At one point, JD Vance seems to suggest that it is a president’s actions (not their words) that hold power. These remarks feel strange in the context of the incoherent action that has followed the conversation. One is tempted to look back at John F. Kennedy, to remember how the Bay of Pigs invasion was halted by a single phone call. Where has this power gone?

My attempts to reify this event feel impossible. While the conversation has been turned into a concrete text (by the 50-minute long Youtube upload), the beginning and end of this text will be constantly re-litigated. Hours after the meeting ended, Zelensky was on FOX news re-asserting the terms of his relationship with Trump.

It is unclear if this event was pure and complete or totally non-existent. It is especially unclear how US foreign aid will be impacted, how the global exchange of capital will be disrupted by Russian territorial gains.

It feels today as if political reality (more broadly, external reality) is beyond meaningful grasp. I sink my teeth into a moment that is already weeks old, trying to trace its endless echoes and refractions, and I find that I cannot escape the same process of endless re-interpretation and litigation.

Bibliography

Shapiro, Alan N. “Jean Baudrillard and the Donald: Is Trump a Fascist or is He the Parody of Fascism?“. Decoding Digital Culture with Science Fiction: Hyper-Modernism, Hyperreality, and Posthumanism.
https://doi.org/10.1515/9783839472422-011

Baudrillard, Jean “Precession of Simulacra” Simulacra and Simulation

The White House, President Trump and Ukrainian President Zelenskyy in Oval Office, Feb. 28, 2025, www.youtube.com/watch?v=ajxSWocbye8.

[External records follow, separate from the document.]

Lemma serialize_8801_full m buf :
  msg_ok m → (16 + plen m ≤ length buf)%nat →
  serialize_8801 m buf =
    Ok ((host_header (m.(header).(param_len) + 12) ++ wire m) ++ drop (16 + plen m) buf,
        (16 + plen m)%nat).
Proof.
  intros ((_ & _ & _ & Hr) & Hl & Hp) Hb. unfold serialize_8801.
  rewrite bool_decide_false by (unfold plen, LMAC_MSG_MAX_LEN in Hp; lia).
  rewrite write_at_front by (simpl; lia). cbn [mbind res_bind].
  do 8 fill_next. fold (plen m). rewrite !drop_drop.
  rewrite !length_app, !length_to_le, length_zeros, length_drop. simpl length. simpl (_ + _)%nat.
  replace (8 + m.(header).(param_len) + 4) with (m.(header).(param_len) + 12) by lia.
  unfold wire, header_bytes, host_header. rewrite !app_assoc.
  case_bool_decide as Hc.
  - rewrite slice_to_ok by lia. cbn [mbind res_bind]. rewrite Nat.sub_0_r.
    unfold slice. rewrite drop_0.
    rewrite (write_at_next 16) by (rewrite ?length_drop, ?length_take; simpl; lia).
    cbn [mbind res_bind]. rewrite drop_drop, length_take.
    by replace (plen m `min` length (param m))%nat with (plen m) by lia.
  - assert (plen m = 0%nat) as E0 by lia. by rewrite E0, take_0, app_nil_r.
Qed.

(** On a buffer with room, [serialize_8801] is [serialize]
    behind an eight-byte host header: the same message bytes from offset 8, the
    type byte [0x11] at offset 2, and in the first two bytes a length of four
    more than the message, which the twelve bits of the field hold. *)
Lemma lmac_serialize_8801_frames (m : LmacMsg) (buf : list Z)
    (Hm : msg_ok m) (Hbuf : (16 + plen m ≤ length buf)%nat) :
  ∃ b b', serialize m buf = Ok (b, (8 + plen m)%nat) ∧
    serialize_8801 m buf = Ok (b', (16 + plen m)%nat) ∧
    slice 8 (8 + plen m) b' = take (8 + plen m) b ∧
    b' !! 2%nat = Some 0x11 ∧
    of_le (take 2 b') = Z.of_nat (8 + plen m) + 4.
Proof.
  pose proof (length_wire m Hm) as Hw.
  rewrite serialize_full, serialize_8801_full by (done || lia).
  eexists _, _. do 2 (split; [done|]). rewrite <- Hw.
  split; [|split; [done|]].
  - rewrite take_app_length, <- app_assoc. by apply slice_app_mid.
  - assert (Hn : m.(header).(param_len) = Z.of_nat (plen m)).
    { destruct Hm as ((_ & _ & _ & [? _]) & _ & _). unfold plen. lia. }
    rewrite Hw, Hn. destruct Hm as (_ & _ & Hp). unfold LMAC_MSG_MAX_LEN in Hp.
    cbn [host_header zeros replicate app take of_le]. rewrite Z.shiftr_div_pow2 by lia.
    change 0xff with (Z.ones 8). change 0x0f with (Z.ones 4).
    rewrite !Z.land_ones by lia. change (2 ^ 8) with 256. change (2 ^ 4) with 16.
    rewrite (Z.mod_small _ 16) by (Z.to_euclidean_division_equations; lia).
    pose proof (Z.div_mod (Z.of_nat (plen m) + 12) 256). lia.
Qed.

Lemma lmac_serialize_8801_frames_witness :
  let m := new 0x402 1 100 12 in
  ∃ b', serialize_8801 m (zeros 64) = Ok (b', 28%nat) ∧ of_le (take 2 b') = 24.
Proof.
  intros m. destruct (lmac_serialize_8801_frames m (zeros 64)) as (b & b' & _ & H & _ & _ & H2).
  - split; [repeat split; simpl; lia|]. split; [done|]. apply Nat.leb_le. reflexivity.
  - simpl. unfold plen; simpl. lia.
  - exists b'. split; [exact H|exact H2].
Defined.

End Lmac.

(** ** The manager *)
Module Mgr.

(** driver/bsp/src/cmd.rs:177-177 [cmd_flags::NONBLOCK] *)
Definition NONBLOCK : Z := Z.shiftl 1 0.
(** driver/bsp/src/cmd.rs:178-178 [cmd_flags::REQ_CFM] *)
Definition REQ_CFM : Z := Z.shiftl 1 1.
(** driver/bsp/src/cmd.rs:179-179 [cmd_flags::WAIT_PUSH] *)
Definition WAIT_PUSH : Z := Z.shiftl 1 2.
(** driver/bsp/src/cmd.rs:180-180 [cmd_flags::WAIT_ACK] *)
Definition WAIT_ACK : Z := Z.shiftl 1 3.
(** driver/bsp/src/cmd.rs:181-181 [cmd_flags::WAIT_CFM] *)
Definition WAIT_CFM : Z := Z.shiftl 1 4.
(** driver/bsp/src/cmd.rs:182-182 [cmd_flags::DONE] *)
Definition DONE : Z := Z.shiftl 1 5.

(** driver/bsp/src/cmd.rs:186-189 [rwnx_cmd_wait_complete] *)
Definition rwnx_cmd_wait_complete (flags : Z) : bool :=
  bool_decide (Z.land flags (Z.lor WAIT_ACK WAIT_CFM) = 0).

(** driver/bsp/src/cmd.rs:192-192 [RWNX_80211_CMD_TIMEOUT_MS] *)
Definition RWNX_80211_CMD_TIMEOUT_MS : Z := 6000.

(** driver/bsp/src/cmd.rs:195-195 [CMD_MGR_MAX_PENDING] *)
Definition CMD_MGR_MAX_PENDING : nat := 8.

(** driver/bsp/src/cmd.rs:199-203 [RwnxCmdMgrState] *)
Inductive RwnxCmdMgrState := Deinit | Inited | Crashed.
#[export] Instance RwnxCmdMgrState_eq_dec : EqDecision RwnxCmdMgrState.
Proof. solve_decision. Defined.

(** driver/bsp/src/cmd.rs:206-213 [PendingCmd]; [cfm_data] is an array of
    [RWNX_CMD_E2AMSG_LEN_MAX] bytes *)
Record PendingCmd := mkCmd {
  reqid : Z; flags : Z; result : Z; done : bool; cfm_len : nat; cfm_data : list Z }.

(** driver/bsp/src/cmd.rs:215-226 [PendingCmd::default] *)
Definition pending_cmd_default : PendingCmd := mkCmd 0 0 (-4) false 0 (zeros Lmac.RWNX_CMD_E2AMSG_LEN_MAX).

(** driver/bsp/src/cmd.rs:229-236 [RwnxCmdMgr] *)
Record t := mk {
  state : RwnxCmdMgrState; next_tkn : Z; queue_sz : Z; max_queue_sz : Z;
  slots : list (option PendingCmd) }.

(** driver/bsp/src/cmd.rs:239-247 [RwnxCmdMgr::new] *)
Definition new : t := mk Inited 0 0 (Z.of_nat CMD_MGR_MAX_PENDING) (replicate 8 None).

(** driver/bsp/src/cmd.rs:264-271 [RwnxCmdMgr::push], the entry it stores *)
Definition fresh_cmd (reqid : Z) : PendingCmd :=
  mkCmd reqid (Z.lor REQ_CFM WAIT_CFM) (-4) false 0 (zeros Lmac.RWNX_CMD_E2AMSG_LEN_MAX).

(** driver/bsp/src/cmd.rs:251-279 [RwnxCmdMgr::push] *)
Definition push (reqid : Z) (m : t) : option nat * t :=
  if bool_decide (m.(state) = Crashed) then (None, m)
  else if bool_decide (m.(max_queue_sz) ≤ m.(queue_sz)) then (None, m)
  else
    match list_find (λ s, s = None) m.(slots) with
    | Some (i, _) =>
        (Some i, mk m.(state) (wrap 32 (m.(next_tkn) + 1)) (m.(queue_sz) + 1) m.(max_queue_sz)
                    (<[i := Some (fresh_cmd reqid)]> m.(slots)))
    | None => (None, m)
    end.

(** What [cmd_complete] wakes: the two wait queues of sdio_irq.rs. *)
Inductive wake := WaitDone | CmdDone.

(** driver/bsp/src/cmd.rs:308-318 [RwnxCmdMgr::cmd_complete] *)
Definition cmd_complete (token : nat) (m : t) : t * list wake :=
  if bool_decide (CMD_MGR_MAX_PENDING ≤ token)%nat then (m, [])
  else
    match m.(slots) !! token with
    | Some (Some s) =>
        (mk m.(state) m.(next_tkn) (Z.max 0 (m.(queue_sz) - 1)) m.(max_queue_sz)
            (<[token := Some (mkCmd s.(reqid) (Z.lor s.(flags) DONE) s.(result) s.(done)
                                    s.(cfm_len) s.(cfm_data))]> m.(slots)),
         [WaitDone; CmdDone])
    | _ => (m, [])
    end.

(** driver/bsp/src/cmd.rs:285-286 [RwnxCmdMgr::on_cfm], the slot it stops at *)
Definition awaits (msg_id : Z) (s : option PendingCmd) : bool :=
  match s with
  | Some s => bool_decide (s.(reqid) = msg_id ∧ Z.land s.(flags) WAIT_CFM ≠ 0)
  | None => false
  end.

(** driver/bsp/src/cmd.rs:287-295 [RwnxCmdMgr::on_cfm], the update of the slot.
    [Z.ldiff] is the [&= !] of the code; the copied prefix is at most the
    array's 256 bytes *)
Definition confirm (param : list Z) (s : PendingCmd) : PendingCmd :=
  let param_len := Nat.min (length param) Lmac.RWNX_CMD_E2AMSG_LEN_MAX in
  mkCmd s.(reqid) (Z.ldiff s.(flags) WAIT_CFM) 0 true param_len
        (splice 0 (take param_len param) s.(cfm_data)).

(** driver/bsp/src/cmd.rs:283-304 [RwnxCmdMgr::on_cfm] *)
Definition on_cfm (msg_id : Z) (param : list Z) (m : t) : t * list wake :=
  match list_find (λ s, awaits msg_id s = true) m.(slots) with
  | Some (token, Some s) =>
      let s' := confirm param s in
      let m' := mk m.(state) m.(next_tkn) m.(queue_sz) m.(max_queue_sz)
                   (<[token := Some s']> m.(slots)) in
      if rwnx_cmd_wait_complete s'.(flags) then cmd_complete token m' else (m', [])
  | _ => (m, [])
  end.

(** driver/bsp/src/cmd.rs:321-330 [RwnxCmdMgr::complete_timeout] *)
Definition complete_timeout (token : nat) (m : t) : t :=
  if bool_decide (CMD_MGR_MAX_PENDING ≤ token)%nat then m
  else
    let q := match m.(slots) !! token with
             | Some (Some _) => Z.max 0 (m.(queue_sz) - 1)
             | _ => m.(queue_sz)
             end in
    mk Crashed m.(next_tkn) q m.(max_queue_sz) (<[token := None]> m.(slots)).

(** driver/bsp/src/cmd.rs:332-340 [RwnxCmdMgr::is_done] *)
Definition is_done (token : nat) (m : t) : bool :=
  if bool_decide (CMD_MGR_MAX_PENDING ≤ token)%nat then false
  else match m.(slots) !! token with Some (Some s) => s.(done) | _ => false end.

(** driver/bsp/src/cmd.rs:343-354 [RwnxCmdMgr::take_cfm]; [out] is the caller's
    buffer, returned with the copied prefix *)
Definition take_cfm (token : nat) (out : list Z) (m : t) : option (nat * list Z) * t :=
  if bool_decide (CMD_MGR_MAX_PENDING ≤ token)%nat then (None, m)
  else
    match m.(slots) !! token with
    | Some (Some slot) =>
        let m' := mk m.(state) m.(next_tkn) m.(queue_sz) m.(max_queue_sz)
                     (<[token := None]> m.(slots)) in
        if slot.(done) then
          let len := Nat.min slot.(cfm_len) (length out) in
          (Some (len, splice 0 (take len slot.(cfm_data)) out), m')
        else (None, m')
    | _ => (None, m)
    end.

(** *** The transition system

    Every call on the manager, with what it returned; [run P] is a sequence of
    calls that satisfy [P] in the state they are made in. *)

Inductive ev :=
  | EPush (id : Z) (r : option nat)
  | ECfm (id : Z) (param : list Z) (w : list wake)
  | ETake (token : nat) (out : list Z) (r : option (nat * list Z))
  | ETimeout (token : nat).

Inductive step : t → ev → t → Prop :=
  | step_push m id r m' : push id m = (r, m') → step m (EPush id r) m'
  | step_cfm m id param w m' : on_cfm id param m = (m', w) → step m (ECfm id param w) m'
  | step_take m token out r m' : take_cfm token out m = (r, m') → step m (ETake token out r) m'
  | step_timeout m token m' : complete_timeout token m = m' → step m (ETimeout token) m'.

Inductive run (P : t → ev → Prop) : t → list ev → t → Prop :=
  | run_nil m : run P m [] m
  | run_cons m e m1 tr m2 : P m e → step m e m1 → run P m1 tr m2 → run P m (e :: tr) m2.

(** An invariant of the steps holds along a run. *)
Lemma run_invariant (P : t → ev → Prop) (I : t → Prop) m tr m' :
  (∀ m e m', I m → P m e → step m e m' → I m') → run P m tr m' → I m → I m'.
Proof. intros Hstep. induction 1; eauto. Qed.

(** *** What one call changes *)

(** An entry is waiting for its confirmation or has it. *)
Definition slot_ok (s : PendingCmd) : Prop :=
  (length s.(cfm_data) = 256 ∧ s.(cfm_len) ≤ 256)%nat ∧
  (s.(flags) = Z.lor REQ_CFM WAIT_CFM ∧ s.(done) = false ∧ s.(cfm_len) = 0%nat ∨
   s.(flags) = Z.lor REQ_CFM DONE ∧ s.(done) = true ∧ s.(result) = 0).

Definition wf (m : t) : Prop :=
  length m.(slots) = 8%nat ∧ m.(max_queue_sz) = 8 ∧ 0 ≤ m.(queue_sz) ≤ 8 ∧
  ∀ i s, m.(slots) !! i = Some (Some s) → slot_ok s.

(** The entry [on_cfm] leaves. *)
Definition completed (param : list Z) (s : PendingCmd) : PendingCmd :=
  let c := confirm param s in
  mkCmd c.(reqid) (Z.lor c.(flags) DONE) c.(result) c.(done) c.(cfm_len) c.(cfm_data).

Lemma fresh_ok id : slot_ok (fresh_cmd id).
Proof. split; [split; simpl; [done|lia]|]. left. done. Qed.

[^1]: Alan Shapiro is a media-studies scholar, and a lecturer at Arts and Design University of Offenbach, Germany. His work, specifically Decoding Digital Culture with Science Fiction, will be drawn on at length. [^2]: This sense of vertigo is not helped by JD Vance, who could be understood as an exceptionally cynical American foil to Zelensky. Vance’s play at being the American everyman is utterly unconvincing, but nonetheless serves as an exigence for his place in the Trump administration. Though Vance represents a more unremarkable and familiar breed of American sell-out, his presence nevertheless serves to present MAGA as, in the words of Steinbeck, the vanguard party of “temporarily embarrassed millionaires.” I would talk about Vance more, but he is not seen in frame until about halfway through the press conference and a bit outside of the scope of this reflection. [^3]: While I don’t necessarily agree with Shapiro’s assessment about the stability of fascist beliefs on race, nationalism, territorial possession, etc., the point stands that Trump’s platform positions, enemies, and positive beliefs are exceptionally hard to pin down relative to somebody like Hitler.